MUFG analysts said, "Gold could find support in the near term if market expectations for further rate cuts continue to cool. However, persistent inflation and a resilient U.S. economy may limit its upside."
Meta's 'Selling Compute' Comment Hammers AI Hardware! Wall Street Rushes to Analyze: Don't Panic, This Isn't Compute Oversupply, Nor an Industry Inflection Point
Earlier news about Meta selling excess compute capacity indicated the company is developing cloud business plans, potentially offering two types of services: one is hosted model/API access, similar to AWS Bedrock; the other is 'raw compute' rental, similar to Neocloud.
Following the news, shares of next-generation GPU cloud service provider CoreWeave fell 13%, Nebius dropped 15%, and AI hardware sectors like chips were subsequently hit hard.
In response, Wall Street firms including UBS, Morgan Stanley, and Bernstein quickly analyzed the event. This may not signal a collapse in AI fundamentals but rather a pragmatic move by a giant to balance compute constraints with financial returns. This cannot be simply equated to "Meta doesn't need compute anymore." However, the implications differ for various assets.
Stocks in Focus
Alphabet (GOOGL) shares fell 1%. The decline followed a European antitrust court upholding a 4.1 billion euro ($4.67 billion) fine against its subsidiary Google, a penalty stemming from a 2018 European Commission decision that found Google used its Android system to give its own apps an unfair competitive advantage.
Bending Spoons, which debuted on the public market Wednesday with shares surging nearly 40% above its IPO price, retreated 7%.
Defense technology firm AeroVironment (AVAV) rose 4% after securing a $500 million U.S. Army contract for counter-drone equipment development.
Palantir Technologies (PLTR) surged over 3% after Davidson upgraded the stock from Neutral to Buy. The firm's analyst stated the stock's valuation is at an attractive level in recent years. In the holiday-shortened trading week, the stock is on track for a cumulative gain exceeding 15%.
Bitcoin's price broke above $61,000, with a two-day gain of 4.5%, boosting crypto-related stocks: crypto asset reserve firm Strategy (MSTR) rose 6%, and crypto exchange Coinbase Global (COIN) gained over 3%.

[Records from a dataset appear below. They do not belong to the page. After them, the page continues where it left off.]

(** [update]: [down] and [up] say whether the keys repeat. *)
Definition update (win : Window) (active down up : bool) (d : Details)
  : Details :=
  if active && (_textHeight d >? contentsHeight win) then
    let d1 :=
      if down
      then scrollTo win
             (Z.min (_scrollY d + lineHeight win)
                (_textHeight d - contentsHeight win)) d
      else d in
    if up
    then scrollTo win (Z.max (_scrollY d1 - lineHeight win) 0) d1
    else d1
  else d.

Definition updates (win : Window) (inputs : list (bool * bool * bool))
  (d : Details) : Details :=
  fold_left (fun d' '(active, down, up) => update win active down up d')
    inputs d.

End Details.

(** ** Scene_PersonalList: choosing a record *)

Module Scene.
Import JsString Parser Paginator.

(** What [Window_PersonalList.prototype.item] hands back. *)
Inductive Item : Type :=
| ItemNull
| ItemUndefined
| ItemNpc (n : Npc).

(** [item]: [data] is [this._data], [index] is [this.index()]. *)
Definition item (data : list Npc) (index : Z) : Item :=
  if index >=? 0 then
    match data !! Z.to_nat index with
    | Some n => ItemNpc n
    | None => ItemUndefined
    end
  else ItemNull.

(** The fields of the header window that [setData] writes; what its
    [refresh] draws is left out. *)
Record Header : Type := mkHeader {
  _faceName : string;
  _faceIndex : jsnum;
  _npcName : string;
  _npcCategory : string;
  _iconIndexes : list jsnum
}.

Definition setData (faceName : string) (faceIndex : jsnum)
  (name category : string) (iconIndexes : list jsnum) : Header :=
  mkHeader faceName faceIndex name category iconIndexes.

Record Scene : Type := mkScene {
  _data : list Npc;
  index : Z;
  listActive : bool;
  _headerWindow : Header;
  _descWindow : Desc;
  descActive : bool;
  _detailsActive : bool
}.

(** A call that ends normally with a new state, or throws a
    [TypeError]. *)
Inductive Outcome : Type :=
| Done (sc : Scene)
| TypeError.

(** [onItemOk]: reading [data.faceName] throws when [item()] gave no
    object; nothing has been changed by then. *)
Definition onItemOk (win : Window) (sc : Scene) : Outcome :=
  match item (_data sc) (index sc) with
  | ItemNpc data =>
      Done (mkScene (_data sc) (index sc) (listActive sc)
              (setData (faceName data) (faceIndex data) (name data)
                 (category data) (iconIndexes data))
              (setText win (notes data)) true true)
  | _ => TypeError
  end.

End Scene.

(** ** The plugin commands and the menu switch *)

Module Dispatcher.
Import JsString JsNumber Parser Registry.

Section WithCallback.

Context {Callback : Type}.

(** [$gameSystem] with the switch [_personalMenuEnabled]; [None] is
    [undefined]. *)
Record Sys : Type := mkSys {
  gameSystem : @GameSystem Callback;
  _personalMenuEnabled : option bool
}.

(** The plugin's part of [Game_Interpreter.prototype.pluginCommand].
    [events] holds, for every event of the map, the command list of its
    current page if it has one; [page] is that of the running event. *)
Definition pluginCommand (command : string) (args : list string)
  (events : list (option (list Command))) (page : option (list Command))
  (sys : Sys) : Sys :=
  if String.eqb command "EnablePersonalMenu"
  then mkSys (gameSystem sys) (Some true)
  else if String.eqb command "DisablePersonalMenu"
  then mkSys (gameSystem sys) (Some false)
  else if String.eqb command "RemovePersonalFromList" then
    match args, page with
    | [], None => sys
    | [], Some pg =>
        mkSys (RemovePersonalFromList [] pg (gameSystem sys))
          (_personalMenuEnabled sys)
    | _ :: _, _ =>
        mkSys (RemovePersonalFromList args [] (gameSystem sys))
          (_personalMenuEnabled sys)
    end
  else if String.eqb command "AddPersonalToList" then
    match args, page with
    | [], None => sys
    | [], Some pg =>
        mkSys (AddPersonalToList [] [] pg (gameSystem sys))
          (_personalMenuEnabled sys)
    | _ :: _, _ =>
        mkSys (AddPersonalToList args (omap (fun pg => pg) events) []
                 (gameSystem sys))
          (_personalMenuEnabled sys)
    end
  else sys.

(** The switch is given its initial value when it is still undefined:
    done by [Scene_Boot.prototype.start] and by [addOriginalCommands]. *)
Definition initSwitch (enableInitial : bool) (sys : Sys) : Sys :=
  match _personalMenuEnabled sys with
  | None => mkSys (gameSystem sys) (Some enableInitial)
  | Some _ => sys
  end.

Definition Scene_Boot_start (enableInitial : bool) (sys : Sys) : Sys :=
  initSwitch enableInitial sys.

(** [Window_MenuCommand.prototype.addOriginalCommands]: the new state and
    whether the menu entry is added. *)
Definition addOriginalCommands (enableInitial : bool) (sys : Sys)
  : Sys * bool :=
  let sys' := initSwitch enableInitial sys in
  (sys', bool_decide (_personalMenuEnabled sys' = Some true)).

(** [Scene_Map.prototype.update]: whether the list scene is pushed;
    [key] says whether the plugin's key was triggered. *)
Definition Scene_Map_update (key : bool) (sys : Sys) : bool :=
  key && bool_decide (_personalMenuEnabled sys = Some true).

(** What happens to [$gameSystem] in the course of a game. *)
Inductive Event : Type :=
| Command_ (command : string) (args : list string)
    (events : list (option (list Command))) (page : option (list Command))
| MenuOpened
| Booted.

Definition handle (enableInitial : bool) (sys : Sys) (ev : Event) : Sys :=
  match ev with
  | Command_ command args events page =>
      pluginCommand command args events page sys
  | MenuOpened => fst (addOriginalCommands enableInitial sys)
  | Booted => Scene_Boot_start enableInitial sys
  end.

Definition play (enableInitial : bool) (evs : list Event) (sys : Sys) : Sys :=
  fold_left (handle enableInitial) evs sys.

End WithCallback.

(** The value of the last [EnablePersonalMenu] or [DisablePersonalMenu]
    command among the events, if there is one. *)
Definition lastToggle (evs : list Event) : option bool :=
  fold_left
    (fun acc ev =>
       match ev with
       | Command_ command _ _ _ =>
           if String.eqb command "EnablePersonalMenu" then Some true
           else if String.eqb command "DisablePersonalMenu" then Some false
           else acc
       | _ => acc
       end) evs None.

(** Whether the menu was opened or the boot scene started among the
    events. *)
Definition switchInitialised (evs : list Event) : bool :=
  existsb (fun ev => match ev with
                     | MenuOpened | Booted => true
                     | Command_ _ _ _ _ => false
                     end) evs.

(** A record as the parser emits them. *)
Definition wellFormed (r : Npc) : Prop :=
  typeIsNPC r = true /\ name r <> "" /\ id r <> "" /\ ParserShape.tidy r.

(** The list holds records with pairwise distinct ids, all well formed. *)
Definition sound {Callback : Type} (gs : @GameSystem Callback) : Prop :=
  NoDup (id <$> _personalList gs) /\ Forall wellFormed (_personalList gs).

End Dispatcher.

(** ** Words on a wrapped line *)

Module WrapShape.
Import JsString Paginator.

(** A line holds a word when one of its characters is not a blank. *)
Definition holdsWord (l : string) : bool :=
  existsb (fun c => negb (Ascii.eqb c " ")) (list_ascii_of_string l).

(** A window like [Samples.win10] but with a measurer that finds the text
    [big ] 100 pixels wide and every other text 0 pixels wide: for it, a
    text gets narrower when more is written before or after it. *)
Definition winShrinking : Window :=
  mkWindow 0 50 40 10 (fun s => if String.eqb s "big " then 100 else 0).

End WrapShape.

(** * Properties *)

(** ** Numbers and their numerals *)

Module NumberFacts.
Import JsString JsNumber Numeral.

Lemma digits_uvalue (u : Decimal.uint) (a : Z) :
  digits (Some a) (NilEmpty.string_of_uint u) = Some (uvalue a u).
Proof.
  revert a. induction u; intros a; simpl; try done;
    rewrite IHu; do 2 f_equal; lia.
Qed.

Lemma digits_uvalue_None (u : Decimal.uint) :
  u <> Decimal.Nil ->
  digits None (NilEmpty.string_of_uint u) = Some (uvalue 0 u).
Proof.
  destruct u; [done|..]; intros _; simpl;
    rewrite digits_uvalue; do 2 f_equal.
Qed.

Lemma of_uint_acc_uvalue (u : Decimal.uint) (p : positive) :
  Z.pos (Pos.of_uint_acc u p) = uvalue (Z.pos p) u.
Proof.
  revert p. induction u; intros p; simpl; try done;
    rewrite IHu; f_equal; lia.
Qed.

Lemma of_uint_uvalue (u : Decimal.uint) :
  Z.of_N (Pos.of_uint u) = uvalue 0 u.
Proof.
  induction u; simpl; try done; by rewrite of_uint_acc_uvalue.
Qed.

Lemma to_uint_uvalue (p : positive) : uvalue 0 (Pos.to_uint p) = Z.pos p.
Proof.
  by rewrite <- of_uint_uvalue, DecimalPos.Unsigned.of_to.
Qed.

Lemma allDigits_string_of_uint (u : Decimal.uint) :
  allDigits (NilEmpty.string_of_uint u) = true.
Proof. induction u; done. Qed.

(** The first digit that [Pos.to_uint] prints is not [0]. *)
Lemma to_uint_head (p : positive) :
  exists (c : ascii) (r : string),
    NilEmpty.string_of_uint (Pos.to_uint p) = String c r /\
    isDigit c = true /\ Ascii.eqb c "0" = false.
Proof.
  pose proof (DecimalPos.Unsigned.to_uint_nonnil p) as Hnil.
  pose proof (DecimalPos.Unsigned.to_of (Pos.to_uint p)) as Hn.
  rewrite DecimalPos.Unsigned.of_to in Hn. simpl in Hn.
  destruct (Pos.to_uint p) as [|u|u|u|u|u|u|u|u|u|u] eqn:E;
    [done| |by eexists _, _..].
  exfalso. rewrite DecimalFacts.unorm_D0 in Hn.
  unfold Decimal.unorm in Hn.
  destruct (Decimal.nzhead u) eqn:Hz; try done.
  - injection Hn as Hn. subst u.
    exact (DecimalPos.Unsigned.to_uint_nonzero p E).
  - eapply DecimalFacts.nzhead_nonzero. exact Hz.
Qed.

Lemma ToString_pos (p : positive) :
  ToString (IdNum (Z.pos p)) = NilEmpty.string_of_uint (Pos.to_uint p).
Proof.
  unfold ToString. simpl.
  pose proof (DecimalPos.Unsigned.to_uint_nonnil p).
  by destruct (Pos.to_uint p).
Qed.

Robinhood (HOOD) shares advanced, supported not only by stronger Bitcoin but also by Mizuho raising its price target to $130. Analysts believe Robinhood has the potential to grow into a mega-scale platform in the online brokerage space, with a chance to achieve a dominant position across markets rather than being confined to a single country.
Following a sharp pullback on Wednesday, memory-related stocks declined again on Thursday as investors took profits at the start of Q2. Sandisk fell over 10% on Wednesday and was down another 3.5% in pre-market trading Thursday. Western Digital (WDC) and Seagate Technology fell 6% and 5% respectively on Wednesday, and each declined another 2.5% on Thursday.